Prompt — Going down the data below, set down exactly the line with "Lemma wrap_mod n" and each line after it through the line with "- unfold wrap_u64."; no other lines.

Entries supplied —
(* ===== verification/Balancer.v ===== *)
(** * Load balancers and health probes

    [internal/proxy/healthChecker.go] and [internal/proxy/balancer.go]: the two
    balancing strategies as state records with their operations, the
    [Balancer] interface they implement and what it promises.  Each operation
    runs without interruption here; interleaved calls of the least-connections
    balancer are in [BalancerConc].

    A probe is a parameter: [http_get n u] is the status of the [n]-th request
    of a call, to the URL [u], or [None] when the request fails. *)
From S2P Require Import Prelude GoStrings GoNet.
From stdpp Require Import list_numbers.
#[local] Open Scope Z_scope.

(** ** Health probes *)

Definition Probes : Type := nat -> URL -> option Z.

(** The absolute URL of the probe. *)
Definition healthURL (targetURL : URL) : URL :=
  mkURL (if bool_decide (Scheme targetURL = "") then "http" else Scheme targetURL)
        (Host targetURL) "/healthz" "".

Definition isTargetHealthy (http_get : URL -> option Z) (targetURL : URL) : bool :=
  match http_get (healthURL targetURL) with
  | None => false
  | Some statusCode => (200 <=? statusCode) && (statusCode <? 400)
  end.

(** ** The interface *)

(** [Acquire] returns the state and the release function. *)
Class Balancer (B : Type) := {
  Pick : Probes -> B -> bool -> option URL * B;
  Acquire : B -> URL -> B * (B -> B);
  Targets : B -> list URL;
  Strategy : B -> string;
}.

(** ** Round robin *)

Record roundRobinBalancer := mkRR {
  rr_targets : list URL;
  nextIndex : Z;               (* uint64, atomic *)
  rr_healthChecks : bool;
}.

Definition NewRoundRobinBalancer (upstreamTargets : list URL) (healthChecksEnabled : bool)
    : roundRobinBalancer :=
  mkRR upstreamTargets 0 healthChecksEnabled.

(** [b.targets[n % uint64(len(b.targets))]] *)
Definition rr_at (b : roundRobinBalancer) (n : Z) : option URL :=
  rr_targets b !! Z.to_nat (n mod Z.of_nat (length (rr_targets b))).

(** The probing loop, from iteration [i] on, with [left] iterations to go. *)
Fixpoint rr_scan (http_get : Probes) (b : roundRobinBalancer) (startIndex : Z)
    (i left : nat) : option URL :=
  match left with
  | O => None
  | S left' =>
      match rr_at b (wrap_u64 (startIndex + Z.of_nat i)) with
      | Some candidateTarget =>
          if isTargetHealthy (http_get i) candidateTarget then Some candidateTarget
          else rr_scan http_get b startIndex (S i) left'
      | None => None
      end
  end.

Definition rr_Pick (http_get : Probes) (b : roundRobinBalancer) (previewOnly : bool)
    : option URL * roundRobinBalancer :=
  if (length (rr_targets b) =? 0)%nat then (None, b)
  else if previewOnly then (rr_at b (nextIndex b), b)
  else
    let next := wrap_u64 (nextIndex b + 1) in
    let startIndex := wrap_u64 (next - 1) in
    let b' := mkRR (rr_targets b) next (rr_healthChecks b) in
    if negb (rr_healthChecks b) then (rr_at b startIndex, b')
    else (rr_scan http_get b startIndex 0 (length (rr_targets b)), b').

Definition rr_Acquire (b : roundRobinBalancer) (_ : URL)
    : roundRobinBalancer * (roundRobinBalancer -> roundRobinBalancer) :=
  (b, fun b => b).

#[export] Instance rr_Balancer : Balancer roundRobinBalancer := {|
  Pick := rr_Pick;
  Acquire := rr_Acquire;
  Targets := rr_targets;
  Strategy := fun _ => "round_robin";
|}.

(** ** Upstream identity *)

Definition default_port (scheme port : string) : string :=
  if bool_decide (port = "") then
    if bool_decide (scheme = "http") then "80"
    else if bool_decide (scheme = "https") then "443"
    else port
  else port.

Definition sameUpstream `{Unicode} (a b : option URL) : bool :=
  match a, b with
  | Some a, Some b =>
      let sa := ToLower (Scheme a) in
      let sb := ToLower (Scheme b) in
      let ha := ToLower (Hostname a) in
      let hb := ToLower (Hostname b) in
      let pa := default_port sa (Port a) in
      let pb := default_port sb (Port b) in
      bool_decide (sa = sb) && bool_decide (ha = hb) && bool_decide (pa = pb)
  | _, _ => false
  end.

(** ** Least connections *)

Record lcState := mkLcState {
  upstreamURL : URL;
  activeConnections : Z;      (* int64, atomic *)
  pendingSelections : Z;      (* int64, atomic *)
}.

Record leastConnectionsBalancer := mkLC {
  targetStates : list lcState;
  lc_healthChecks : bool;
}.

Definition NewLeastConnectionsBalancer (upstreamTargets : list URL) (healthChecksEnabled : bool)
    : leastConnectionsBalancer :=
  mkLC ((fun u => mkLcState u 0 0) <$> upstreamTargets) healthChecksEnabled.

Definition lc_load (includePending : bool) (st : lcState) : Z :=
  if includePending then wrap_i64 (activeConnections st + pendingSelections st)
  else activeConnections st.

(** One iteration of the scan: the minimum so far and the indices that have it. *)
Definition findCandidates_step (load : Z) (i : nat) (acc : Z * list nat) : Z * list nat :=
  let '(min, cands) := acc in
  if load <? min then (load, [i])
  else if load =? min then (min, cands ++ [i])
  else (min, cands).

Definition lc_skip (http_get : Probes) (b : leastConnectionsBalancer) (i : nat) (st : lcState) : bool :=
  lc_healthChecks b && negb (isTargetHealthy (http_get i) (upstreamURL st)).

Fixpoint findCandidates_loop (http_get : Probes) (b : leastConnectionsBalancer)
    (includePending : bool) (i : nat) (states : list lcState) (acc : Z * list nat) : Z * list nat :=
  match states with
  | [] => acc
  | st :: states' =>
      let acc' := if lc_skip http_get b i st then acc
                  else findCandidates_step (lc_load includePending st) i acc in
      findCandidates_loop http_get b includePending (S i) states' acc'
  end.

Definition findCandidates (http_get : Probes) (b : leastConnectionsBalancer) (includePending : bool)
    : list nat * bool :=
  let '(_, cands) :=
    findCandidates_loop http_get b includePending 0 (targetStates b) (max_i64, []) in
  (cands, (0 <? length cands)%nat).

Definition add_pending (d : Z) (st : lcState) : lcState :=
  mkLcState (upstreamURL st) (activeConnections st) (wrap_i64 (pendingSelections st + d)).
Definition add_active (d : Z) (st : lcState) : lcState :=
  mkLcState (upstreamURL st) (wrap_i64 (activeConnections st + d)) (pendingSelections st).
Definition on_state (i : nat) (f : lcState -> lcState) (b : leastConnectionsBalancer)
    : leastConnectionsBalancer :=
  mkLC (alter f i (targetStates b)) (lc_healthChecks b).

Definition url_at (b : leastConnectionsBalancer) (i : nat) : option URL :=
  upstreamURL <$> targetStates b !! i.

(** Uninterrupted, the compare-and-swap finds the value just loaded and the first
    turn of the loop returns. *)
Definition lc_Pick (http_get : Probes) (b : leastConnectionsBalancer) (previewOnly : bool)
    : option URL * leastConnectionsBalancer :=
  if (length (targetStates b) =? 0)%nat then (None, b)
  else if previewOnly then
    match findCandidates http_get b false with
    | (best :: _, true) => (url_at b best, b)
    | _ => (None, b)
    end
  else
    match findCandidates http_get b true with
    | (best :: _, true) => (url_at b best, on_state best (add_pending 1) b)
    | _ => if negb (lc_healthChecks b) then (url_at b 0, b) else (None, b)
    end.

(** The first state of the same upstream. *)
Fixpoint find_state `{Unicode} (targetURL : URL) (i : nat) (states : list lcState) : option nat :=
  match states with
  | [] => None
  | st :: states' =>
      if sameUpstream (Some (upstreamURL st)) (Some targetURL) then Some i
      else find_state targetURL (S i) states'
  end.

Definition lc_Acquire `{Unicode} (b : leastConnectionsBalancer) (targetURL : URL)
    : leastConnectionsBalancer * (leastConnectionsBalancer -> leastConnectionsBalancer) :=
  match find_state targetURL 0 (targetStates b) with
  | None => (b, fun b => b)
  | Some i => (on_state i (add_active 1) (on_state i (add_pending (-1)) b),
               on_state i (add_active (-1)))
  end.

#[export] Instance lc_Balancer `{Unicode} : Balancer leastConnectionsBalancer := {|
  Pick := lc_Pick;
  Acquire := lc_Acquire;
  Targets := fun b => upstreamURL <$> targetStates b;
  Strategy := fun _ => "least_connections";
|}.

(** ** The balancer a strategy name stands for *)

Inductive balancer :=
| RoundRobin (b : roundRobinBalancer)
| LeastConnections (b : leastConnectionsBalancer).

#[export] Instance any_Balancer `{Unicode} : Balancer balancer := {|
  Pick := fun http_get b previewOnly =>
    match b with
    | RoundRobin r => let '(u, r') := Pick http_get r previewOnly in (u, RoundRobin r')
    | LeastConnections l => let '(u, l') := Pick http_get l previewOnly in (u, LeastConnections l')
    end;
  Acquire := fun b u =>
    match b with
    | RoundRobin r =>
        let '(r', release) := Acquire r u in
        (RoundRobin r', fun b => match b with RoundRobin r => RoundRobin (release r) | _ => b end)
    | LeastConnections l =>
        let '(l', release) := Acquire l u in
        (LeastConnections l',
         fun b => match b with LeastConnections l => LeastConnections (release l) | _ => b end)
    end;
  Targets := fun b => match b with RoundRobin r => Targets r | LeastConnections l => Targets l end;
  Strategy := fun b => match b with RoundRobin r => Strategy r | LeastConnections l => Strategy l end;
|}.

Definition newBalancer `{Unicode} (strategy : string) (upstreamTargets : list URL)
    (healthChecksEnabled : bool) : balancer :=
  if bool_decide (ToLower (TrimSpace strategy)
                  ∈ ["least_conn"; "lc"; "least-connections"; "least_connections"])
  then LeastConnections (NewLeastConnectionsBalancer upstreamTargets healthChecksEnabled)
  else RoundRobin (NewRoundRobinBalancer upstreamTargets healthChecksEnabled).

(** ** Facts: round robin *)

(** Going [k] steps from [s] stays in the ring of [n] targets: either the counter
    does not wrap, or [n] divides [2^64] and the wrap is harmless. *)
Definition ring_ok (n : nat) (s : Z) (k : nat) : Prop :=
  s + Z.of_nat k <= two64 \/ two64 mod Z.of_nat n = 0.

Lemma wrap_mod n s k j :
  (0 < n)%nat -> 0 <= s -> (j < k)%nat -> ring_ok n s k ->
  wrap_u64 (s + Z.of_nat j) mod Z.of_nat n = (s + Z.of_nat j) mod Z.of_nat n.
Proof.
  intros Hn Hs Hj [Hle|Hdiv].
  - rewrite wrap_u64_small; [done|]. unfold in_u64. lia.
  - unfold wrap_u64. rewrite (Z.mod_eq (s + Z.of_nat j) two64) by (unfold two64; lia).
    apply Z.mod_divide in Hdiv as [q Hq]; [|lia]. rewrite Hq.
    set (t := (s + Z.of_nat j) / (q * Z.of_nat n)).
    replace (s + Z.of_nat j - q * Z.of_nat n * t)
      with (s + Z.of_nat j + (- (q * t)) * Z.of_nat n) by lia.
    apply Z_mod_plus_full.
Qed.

Answer section —
Lemma wrap_mod n s k j :
  (0 < n)%nat -> 0 <= s -> (j < k)%nat -> ring_ok n s k ->
  wrap_u64 (s + Z.of_nat j) mod Z.of_nat n = (s + Z.of_nat j) mod Z.of_nat n.
Proof.
  intros Hn Hs Hj [Hle|Hdiv].
  - rewrite wrap_u64_small; [done|]. unfold in_u64. lia.
  - unfold wrap_u64. rewrite (Z.mod_eq (s + Z.of_nat j) two64) by (unfold two64; lia).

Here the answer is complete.